(** With a jitter of up to one half, the first backoff of "b" is above its initial 100. *)
Lemma backoff_jitter_bounds_witness :
  Get "b" (run_calls wit_calls (newBackoff 100 500 (Fin 1 (-1)))) = 137 /\
  Get "a" (run_calls wit_calls (newBackoff 100 500 (Fin 1 (-1)))) <= 500.
Proof.
  split; [vm_compute; reflexivity|].
  exact (proj2 (backoff_jitter_bounds 100 500 500 (Fin 1 (-1)) wit_calls "a" 3 300 ltac:(lia) ltac:(lia) ltac:(lia)
    wit_jitter ltac:(vm_compute; reflexivity))).
Defined.

Lemma backoff_window_witness :
  IsInBackOffSinceUpdate "b" 103 (run_calls wit_calls (NewBackOff 100 500)) = true.
Proof.
  rewrite (proj1 (backoff_window 100 500 wit_calls "b" 103 0 ltac:(lia) ltac:(lia))).
  vm_compute. reflexivity.
Defined.

End witnesses.
(* ===== verification/LeaderSafety.v ===== *)
(** * Leader election: at most one leader

    The candidates of tools/leaderelection as a system in time.  Each runs
    [LeaderElector.Run]: [acquire], then [renew] until it fails or is cancelled, then
    [release] if configured.  Candidates have clocks of their own; requests and answers
    travel for any time, may be lost, and a request its sender gave up on may still
    reach the server.

    A state change of a candidate is an [event]: the start of an attempt, the server
    reading for [Get], the code of [after_Get], the server writing, the answer
    arriving.  [JitterUntil] and [PollImmediateUntil] decide when attempts start; here
    an attempt may start at any time while the candidate acquires or renews.

    The package does not promise that there is one leader, and the steps of the system do
    not make it so: time may pass and answers may come at any moment.  What it takes is
    a hypothesis on a run, [prompt_run]: processes are scheduled, so that a candidate leaves
    [renew] by its deadline and a pause by its end ([timely]), and an answer that makes a
    candidate leader reaches it within [Latency] of the attempt's start.  The
    contexts of [renew] enforce this for the calls they bound; [acquire] has no
    such bound, so there it is an assumption about the network, and
    [late_answer_two_leaders] shows that it is needed. *)

From S2P Require Import Prelude Float64 LeaderElection.

Section system.
Context `{RecordJSON} {Srv : Type} `{LeasesAPI Srv}.

(** What the clock of a candidate shows at a point of real time. *)
Variable clk : nat -> Z -> Z.

Inductive phase : Type :=
| Acquiring
| Renewing (start : Z)   (* in [PollImmediateUntil], its context made at [start] *)
| Pausing (until : Z)    (* between two turns of [wait.Until] *)
| Releasing
| Stopped.

#[export] Instance phase_eq_dec : EqDecision phase.
Proof. solve_decision. Defined.

(** A write on its way: [carried] is the lease of an [Update], none for a [Create]. *)
Record request : Type := mkRequest {
  sender : nat;
  started : Z;
  written : LeaderElectionRecord;
  carried : option Lease
}.

Inductive attempt : Type :=
| Idle
| Getting (now : Z)
| Answered (now : Z) (res : got)
| Writing (req : request)
| Written (req : request) (l : Lease).

Record candidate : Type := mkCandidate { elector : LeaderElector; ph : phase; att : attempt }.

Record system : Type := mkSystem {
  time : Z;
  server : Srv;
  candidates : list candidate;
  late : list request   (* given up by their senders, still on their way *)
}.

Definition serve (req : request) (s : Srv) : option (Srv * Lease) :=
  match carried req with
  | None => api_Create (LeaderElectionRecordToLeaseSpec (written req)) s
  | Some l => api_Update l s
  end.

(** [Run] considers itself the leader. *)
Definition leading (c : candidate) : bool :=
  match ph c with Renewing _ | Pausing _ => true | _ => false end.

Inductive event : Type :=
| Elapse (t : Z)
| Begin (i : nat)
| Read (i : nat) (ok : bool)
| Process (i : nat)
| Apply (i : nat)
| Fails (i : nat) (lost : bool)
| Respond (i : nat)
| ResponseLost (i : nat)
| Late (k : nat)
| Resume (i : nat)
| GiveUp (i : nat)
| Release (i : nat).

Definition put (i : nat) (c : candidate) (st : system) : system :=
  mkSystem (time st) (server st) (<[i := c]> (candidates st)) (late st).

(** The start of an attempt. *)
Definition begin_attempt (now : Z) (c : candidate) : option candidate :=
  match ph c, att c with
  | (Acquiring | Renewing _), Idle => Some (mkCandidate (elector c) (ph c) (Getting now))
  | _, _ => None
  end.

(** From the answer of [Get] to the next call. *)
Definition process (i : nat) (clock : Z) (c : candidate) : option candidate :=
  match att c with
  | Answered now res =>
      let '(a, le) := after_Get now clock res (elector c) in
      match a with
      | Return _ => Some (mkCandidate le (ph c) Idle)
      | Create r => Some (mkCandidate le (ph c) (Writing (mkRequest i now r None)))
      | Update r =>
          match LeaseLock_Update r le with
          | None => Some (mkCandidate le (ph c) Idle)
          | Some (l, le) => Some (mkCandidate le (ph c) (Writing (mkRequest i now r (Some l))))
          end
      end
  | _ => None
  end.

(** The call of [Create] or [Update] returns an error. *)
Definition write_fails (c : candidate) : option (request * candidate) :=
  match att c with
  | Writing req =>
      let le := match carried req with None => LeaseLock_Create None (elector c) | Some _ => elector c end in
      Some (req, mkCandidate le (ph c) Idle)
  | _ => None
  end.

(** It returns no error: the attempt, or [release], succeeded. *)
Definition write_succeeds (clock : Z) (c : candidate) : option candidate :=
  match att c with
  | Written req l =>
      let le := setObservedRecord clock (written req) (set_lease l (elector c)) in
      let p := match ph c with
               | Acquiring => Renewing clock
               | Renewing _ => Pausing (clock + RetryPeriod (config le))
               | p => p
               end in
      Some (mkCandidate le p Idle)
  | _ => None
  end.

(** The context is cancelled, or the deadline of a renewal passed. *)
Definition abandon (c : candidate) : option candidate :=
  match ph c, att c with
  | Acquiring, Idle => Some (mkCandidate (elector c) Stopped Idle)
  | (Renewing _ | Pausing _), Idle =>
      Some (mkCandidate (elector c) (if ReleaseOnCancel (config (elector c)) then Releasing else Stopped) Idle)
  | _, _ => None
  end.

Definition begin_release (i : nat) (now : Z) (c : candidate) : option candidate :=
  match ph c, att c with
  | Releasing, Idle =>
      match release_record now (elector c) with
      | None => Some (mkCandidate (elector c) Stopped Idle)
      | Some r =>
          match LeaseLock_Update r (elector c) with
          | None => Some (mkCandidate (elector c) Stopped Idle)
          | Some (l, le) => Some (mkCandidate le Stopped (Writing (mkRequest i now r (Some l))))
          end
      end
  | _, _ => None
  end.

Definition on_candidate (i : nat) (st : system) (f : candidate -> option candidate) : option system :=
  c ← candidates st !! i; c' ← f c; Some (put i c' st).

Definition step (e : event) (st : system) : option system :=
  match e with
  | Elapse t =>
      if time st <=? t then Some (mkSystem t (server st) (candidates st) (late st)) else None
  | Begin i => on_candidate i st (begin_attempt (clk i (time st)))
  | Read i ok =>
      on_candidate i st (fun c =>
        match att c with
        | Getting now =>
            let res := if ok then match api_Get (server st) with Some l => GotLease l | None => GotNotFound end
                       else GotError in
            Some (mkCandidate (elector c) (ph c) (Answered now res))
        | _ => None
        end)
  | Process i => on_candidate i st (process i (clk i (time st)))
  | Apply i =>
      c ← candidates st !! i;
      match att c with
      | Writing req =>
          '(s, l) ← serve req (server st);
          Some (mkSystem (time st) s (<[i := mkCandidate (elector c) (ph c) (Written req l)]> (candidates st))
                  (late st))
      | _ => None
      end
  | Fails i lost =>
      c ← candidates st !! i;
      '(req, c) ← write_fails c;
      Some (mkSystem (time st) (server st) (<[i := c]> (candidates st)) (if lost then req :: late st else late st))
  | Respond i => on_candidate i st (write_succeeds (clk i (time st)))
  | ResponseLost i =>
      on_candidate i st (fun c =>
        match att c with
        | Written _ _ => Some (mkCandidate (elector c) (ph c) Idle)
        | _ => None
        end)
  | Late k =>
      req ← late st !! k;
      '(s, _) ← serve req (server st); Some (mkSystem (time st) s (candidates st) (late st))
  | Resume i =>
      on_candidate i st (fun c =>
        match ph c, att c with
        | Pausing _, Idle => Some (mkCandidate (elector c) (Renewing (clk i (time st))) Idle)
        | _, _ => None
        end)
  | GiveUp i => on_candidate i st abandon
  | Release i => on_candidate i st (begin_release i (clk i (time st)))
  end.

Fixpoint run (es : list event) (st : system) : option system :=
  match es with
  | [] => Some st
  | e :: es => st ← step e st; run es st
  end.

(** *** Promptness *)

Definition fits32 (z : Z) : bool := (- 2 ^ 31 <=? z) && (z <? 2 ^ 31).

(** The process is scheduled: the deadline of a renewal and the end of a pause do not go
    by unnoticed. *)
Definition timely (t : Z) (i : nat) (c : candidate) : bool :=
  match ph c with
  | Renewing start => clk i t <=? start + RenewDeadline (config (elector c))
  | Pausing until => clk i t <=? until
  | _ => true
  end.

(** An event that is on time: an answer comes within [Latency].  The 2^31st change of
    leader is left out. *)
Definition prompt (Latency : Z) (e : event) (st : system) : bool :=
  match e with
  | Elapse t => forallb (fun ic => timely t ic.1 ic.2) (imap pair (candidates st))
  | Respond i =>
      match candidates st !! i with
      | Some c =>
          match ph c, att c with
          | Stopped, _ => true
          | _, Written req _ => clk i (time st) <=? started req + Latency
          | _, _ => true
          end
      | None => true
      end
  | Apply i =>
      match candidates st !! i with
      | Some c => match att c with Writing req => fits32 (LeaderTransitions (written req)) | _ => true end
      | None => true
      end
  | Late k => match late st !! k with Some req => fits32 (LeaderTransitions (written req)) | None => true end
  | _ => true
  end.

Fixpoint prompt_run (Latency : Z) (es : list event) (st : system) : bool :=
  match es with
  | [] => true
  | e :: es => prompt Latency e st && match step e st with Some st => prompt_run Latency es st | None => true end
  end.

(** Electors as [NewLeaderElector] makes them, on a server whose lease, if there is
    one, is nobody's here. *)
Record initial (lecs : list (LeaderElectionConfig * string)) (st : system) : Prop := {
  in_candidates : candidates st =
    (fun ci => mkCandidate (mkElector ci.1 ci.2 None zero_record "" 0 "") Acquiring Idle) <$> lecs;
  in_late : late st = [];
  in_lease : forall l, api_Get (server st) = Some l ->
    HolderIdentity (LeaseSpecToLeaderElectionRecord (Spec l)) ∉ lecs.*2
}.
----------
• [Goal of the exercise]
From the first line of the data through the line with "Section system.", quote each line exactly and add nothing else.

• [Worked solution]
(** With a jitter of up to one half, the first backoff of "b" is above its initial 100. *)
Lemma backoff_jitter_bounds_witness :
  Get "b" (run_calls wit_calls (newBackoff 100 500 (Fin 1 (-1)))) = 137 /\
  Get "a" (run_calls wit_calls (newBackoff 100 500 (Fin 1 (-1)))) <= 500.
Proof.
  split; [vm_compute; reflexivity|].
  exact (proj2 (backoff_jitter_bounds 100 500 500 (Fin 1 (-1)) wit_calls "a" 3 300 ltac:(lia) ltac:(lia) ltac:(lia)
    wit_jitter ltac:(vm_compute; reflexivity))).
Defined.

Lemma backoff_window_witness :
  IsInBackOffSinceUpdate "b" 103 (run_calls wit_calls (NewBackOff 100 500)) = true.
Proof.
  rewrite (proj1 (backoff_window 100 500 wit_calls "b" 103 0 ltac:(lia) ltac:(lia))).
  vm_compute. reflexivity.
Defined.

End witnesses.
(* ===== verification/LeaderSafety.v ===== *)
(** * Leader election: at most one leader

    The candidates of tools/leaderelection as a system in time.  Each runs
    [LeaderElector.Run]: [acquire], then [renew] until it fails or is cancelled, then
    [release] if configured.  Candidates have clocks of their own; requests and answers
    travel for any time, may be lost, and a request its sender gave up on may still
    reach the server.

    A state change of a candidate is an [event]: the start of an attempt, the server
    reading for [Get], the code of [after_Get], the server writing, the answer
    arriving.  [JitterUntil] and [PollImmediateUntil] decide when attempts start; here
    an attempt may start at any time while the candidate acquires or renews.

    The package does not promise that there is one leader, and the steps of the system do
    not make it so: time may pass and answers may come at any moment.  What it takes is
    a hypothesis on a run, [prompt_run]: processes are scheduled, so that a candidate leaves
    [renew] by its deadline and a pause by its end ([timely]), and an answer that makes a
    candidate leader reaches it within [Latency] of the attempt's start.  The
    contexts of [renew] enforce this for the calls they bound; [acquire] has no
    such bound, so there it is an assumption about the network, and
    [late_answer_two_leaders] shows that it is needed. *)

From S2P Require Import Prelude Float64 LeaderElection.

Section system.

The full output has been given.